Rapper, Author and Preacher, Trip Lee, Calls on Young People to Seize the Day

(PHOTO: NATHAN MITCHELL) Trip Lee.
(PHOTO: NATHAN MITCHELL)
Trip Lee.

Trip Lee – rapper, author and preacher – is calling on young people to “carpe diem,” or seize the day, instead of waiting until they’re older to start taking life seriously. It’s a message encapsulated in the 26-year-old MC’s new album, Rise, and in an upcoming book by the same name.

Lee, a pastor-in-training in Washington, D.C., and an artist signed to Reach Records, also looks to position himself as a thought leader. His social networks boast at least half a million followers, most of whom likely helped his fifth studio album, Rise, peak at No. 1 on iTunes after its Oct. 27 midnight release.

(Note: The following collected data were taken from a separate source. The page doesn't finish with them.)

Lemma PathJoin_plain l :
  l ≠ [] → Forall plainPath l → PathJoin l = Join l "/" ∧ Split "/" (PathJoin l) = mjoin (Split "/" <$> l) ∧ plainPath (PathJoin l).
Proof.
  intros Hne Hl.
  assert (Hs : Split "/" (Join l "/") = mjoin (Split "/" <$> l)).
  { induction Hl as [|x l Hx Hl IH]; [done|]. destruct l as [|y l]; [cbn; by rewrite app_nil_r|].
    change (Join (x :: y :: l) "/") with (x +:+ String "/" (Join (y :: l) "/")). rewrite Split_app, IH by done. done. }
  assert (Hp : plainPath (Join l "/")).
  { unfold plainPath. rewrite Hs. clear Hs Hne. induction Hl as [|x l Hx Hl IH]; [constructor|]. cbn. by apply Forall_app. }
  assert (PathJoin l = Join l "/") as ->.
  { unfold PathJoin. rewrite filter_nonempty by done.
    destruct l; [done|]. by apply Clean_plain. }
  done.
Qed.

Lemma reserved_join l : Forall plainPath l → reservedPath (PathJoin (".snailmail" :: l)).
Proof.
  intros Hl. assert (Hall : Forall plainPath (".snailmail" :: l)).
  { constructor; [|done]. apply plain_component_single. done. }
  destruct (PathJoin_plain _ (ltac:(discriminate) : ".snailmail" :: l ≠ []) Hall) as (_ & Hs & Hp).
  split; [done|]. rewrite Hs. by eexists.
Qed.

Lemma reserved_not_root repository name rootPath :
  trimmedPrefix repository → reservedPath name → liveRoot rootPath → objectKey repository name ≠ objectKey repository rootPath.
Proof.
  intros Ht [Hn [t Et]] (Hr & _ & Hs) E. apply objectKey_inj in E; [|done..]. subst. apply Hs. by exists t.
Qed.
Lemma postcondition_reports descriptor w w' v : describes descriptor →
  restorePostcondition o broker repository rootPath descriptor restoring w = (w', Done (Some v)) → reportsRestored v.
Proof.
  intros Hd E. exists descriptor. split; [done|]. intros Hx. revert E. unfold restorePostcondition. rewrite Hx. cbn [negb].
  rewrite attempt_bind. destruct (Head _ _ w) as [w1 [i|e]]; [done|]. destruct (isError e ErrNotFound); [|done]. by intros [= _ <-].
Qed.
Lemma afterRestoreError_reports descriptor e w w' v : describes descriptor →
  afterRestoreError o broker repository rootPath descriptor restoring e w = (w', Done v) → reportsRestored v.
Proof.
  intros Hd. unfold afterRestoreError. rewrite attempt_bind. destruct (restorePostcondition _ _ _ _ _ _ w) as [w2 [[v'|]|e']] eqn:Ep; [|by destruct (isError _ _)|done].
  intros [= _ <-]. by eapply postcondition_reports.
Qed.

Lemma removeRoot_switches descriptor :
  exp_NativeRevision expected ≠ "" → describes descriptor → res_RootExisted descriptor = false →
  Switching rootPath restoresRoot reportsRestored (removeRoot o broker repository rootPath descriptor restoring expected).
Proof.
  intros Hne Hd Hx. unfold removeRoot. apply switches_request.
  - intros w. destruct (Delete_run (objectKey repository rootPath) (mkConditions (exp_NativeRevision expected) false) w) as
      [(object & Hw & Hc & Hr)|Hw]; [left|by right].
    eexists. split; [exact Hw|]. split; [|destruct Hr; by eauto]. split; [done|]. split; [exists object; split; [done|by apply Hc]|].
    exists descriptor. split; [done|]. unfold restoredBy. by rewrite Hx.
  - intros [[]|e]; writes.
  - intros [[]|e] w w' v; [intros [= _ <-]; by exists descriptor|by apply afterRestoreError_reports].
  - done.
  - apply afterRestoreError_warns.
Qed.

When he’s not writing rhymes or on tour, the married father of two is speaking at Christian conferences or blogging on subjects like Beyonce’s artistic expressions of beauty and sexuality and what Jesus really meant when he said not to judge.

Born William Lee Barefield III and rapping since his early teens, Lee startled fans in 2012 when he shared that he would be taking a break from the music scene after dropping The Good Life album and book, to focus on pastoral ministry. As Lee had to later explain, taking a break did not equal retirement and his pursuits would remain ministry, music, and writing books. His passion for hip-hop and burden for Christian ministry, both strong, are not necessarily at odds, though Lee has told The Christian Post that it can be difficult managing both vocations.

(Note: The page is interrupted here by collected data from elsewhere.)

(** Every absolute path is cleaned to plain components. *)
Lemma Clean_rooted s : HasPrefix s "/" = true → ∃ l, Forall plain_component l ∧ Clean s = abs l.
Proof.
  intros Hr. unfold Clean. rewrite Hr. eexists (reverse _). split; [|reflexivity]. apply Forall_reverse.
  assert (Hs : Forall (λ c, mem_byte "/" c = false) (Split "/" s)) by (apply Forall_forall; intros c; apply Split_no_slash).
  assert (Hn : Forall plain_component ([] : list string)) by constructor. revert Hs Hn. generalize (Split "/" s) as cs, ([] : list string) as stack.
  induction cs as [|c cs IH]; intros stack Hs Hn; [done|]. apply Forall_cons in Hs as [Hc Hs]. cbn [foldl]. apply IH; [done|].
  unfold clean_push. destruct (bool_decide (c = "")) eqn:E1; [done|]. destruct (bool_decide (c = ".")) eqn:E2; [done|]. cbn [orb].
  apply bool_decide_eq_false in E1, E2. case_bool_decide as E3; [|by constructor].
  destruct stack as [|top rest]; [done|]. apply Forall_cons in Hn as [(? & ? & ? & ?) Hn]. by rewrite bool_decide_eq_false_2.
Qed.

Lemma abs_ne_root l : l ≠ [] → Forall plain_component l → abs l ≠ "/".
Proof. intros Hne Hl E. apply (f_equal (λ s, filter (λ c, c ≠ "") (Split "/" s))) in E. by rewrite Split_abs in E. Qed.

Lemma abs_inj l k : Forall plain_component l → Forall plain_component k → abs l = abs k → l = k.
Proof. intros Hl Hk E. by rewrite <- (Split_abs l Hl), E, Split_abs. Qed.

Lemma Join_snoc l x : l ≠ [] → Join (l ++ [x]) "/" = Join l "/" +:+ "/" +:+ x.
Proof.
  induction l as [|y l IH]; [done|]. intros _. destruct l as [|z l]; [done|].
  change (Join ((y :: z :: l) ++ [x]) "/") with (y +:+ "/" +:+ Join ((z :: l) ++ [x]) "/"). rewrite IH by done.
  change (Join (y :: z :: l) "/") with (y +:+ "/" +:+ Join (z :: l) "/"). by rewrite !str_app_assoc.
Qed.

Lemma abs_snoc l x : ∃ t, abs (l ++ [x]) = t +:+ "/" +:+ x ∧ filter (λ c, c ≠ "") (Split "/" t) = filter (λ c, c ≠ "") (Split "/" (abs l)).
Proof.
  destruct l as [|y l]; [by exists ""|]. exists (abs (y :: l)). split; [|done]. unfold abs. by rewrite Join_snoc.
Qed.

Lemma cut_last_app a b : mem_byte "/" b = false → cut_last_byte "/" (a +:+ "/" +:+ b) = Some (a, b).
Proof.
  intros Hb. assert (E : cut_last_byte "/" b = None) by by apply cut_last_byte_none.
  assert (E1 : cut_last_byte "/" (String "/" b) = Some ("", b)) by (cbn [cut_last_byte]; by rewrite E).
  induction a as [|c a IH]; [exact E1|]. rewrite str_app_cons. cbn [cut_last_byte]. by rewrite IH.
Qed.

Lemma PathSplit_abs l x :
  Forall plain_component l → plain_component x → ∃ t, PathSplit (abs (l ++ [x])) = (t, x) ∧ Clean t = abs l.
Proof.
  intros Hl Hx. destruct (abs_snoc l x) as (t & E & Ht). exists (t +:+ "/"). unfold PathSplit. rewrite E, cut_last_app by by destruct Hx as (_ & _ & _ & ?).
  split; [done|]. apply Clean_abs; [| |done].
  - pose proof (abs_rooted (l ++ [x])) as Hr. rewrite E in Hr. destruct t; [done|]. by rewrite str_app_cons in *.
  - change (t +:+ "/") with (t +:+ String "/" ""). rewrite Split_app, filter_app, Ht, Split_abs by done.
    change (Split "/" "") with [""]. rewrite filter_cons_False by (intros En; by apply En). by rewrite filter_nil, app_nil_r.
Qed.

Lemma PathDir_abs l x : Forall plain_component l → plain_component x → PathDir (abs (l ++ [x])) = abs l.
Proof. intros Hl Hx. destruct (PathSplit_abs l x Hl Hx) as (t & E & Ht). unfold PathDir. by rewrite E. Qed.

Lemma Join_cons x l : l ≠ [] → Join (x :: l) "/" = x +:+ String "/" (Join l "/").
Proof. by destruct l. Qed.

Lemma PathJoin_abs l elements :
  elements ≠ [] → Forall plain_component l → Forall plainPath elements → PathJoin (abs l :: elements) = abs (l ++ mjoin (Split "/" <$> elements)).
Proof.
  intros Hne Hl He. unfold PathJoin. rewrite filter_cons_True by done. rewrite filter_nonempty by done. rewrite Join_cons by done.
  assert (Hp : Forall plain_component (l ++ mjoin (Split "/" <$> elements))).
  { apply Forall_app. split; [done|]. clear Hne. induction He as [|x k Hx Hk IH]; [constructor|]. cbn. by apply Forall_app. }
  destruct (PathJoin_plain elements Hne He) as (Ej & Es & _). rewrite Ej in Es.
  apply Clean_abs; [| |done].
  - pose proof (abs_rooted l) as Hr. unfold abs. by rewrite str_app_cons.
  - rewrite Split_app, filter_app, Split_abs, Es by done. f_equal. apply filter_plain.
    by apply Forall_app in Hp as [_ Hp].
Qed.

(** ** The layout of a repository *)

Record layout := mkLayout { lay_base : list string; lay_name : string }.
Definition wf_layout (y : layout) : Prop := Forall plain_component (lay_base y) ∧ plain_component (lay_name y).
Definition rootPath (y : layout) : string := abs (lay_base y ++ [lay_name y]).
Definition pendingPath (y : layout) : string := rootPath y +:+ ".snailmail-pending".
Definition managedPath (y : layout) (l : list string) : string := abs (lay_base y ++ ".snailmail" :: l).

“I haven’t thought about it that much actually, partly because I’ve seen how hard it is to try to be a pastor and a rapper,” he told CP when asked about inspiring others who may feel pulled toward both the pastorate and the music industry.

“I think it’s really hard to try to make that work. I’m still trying to figure out how to make that work. When I meet pastors, I’m not like, ‘Hey, you should go out there and be a rapper.’ Because for so many of us, I think it would just pull us away from our congregations too much to be able to serve them like we should.”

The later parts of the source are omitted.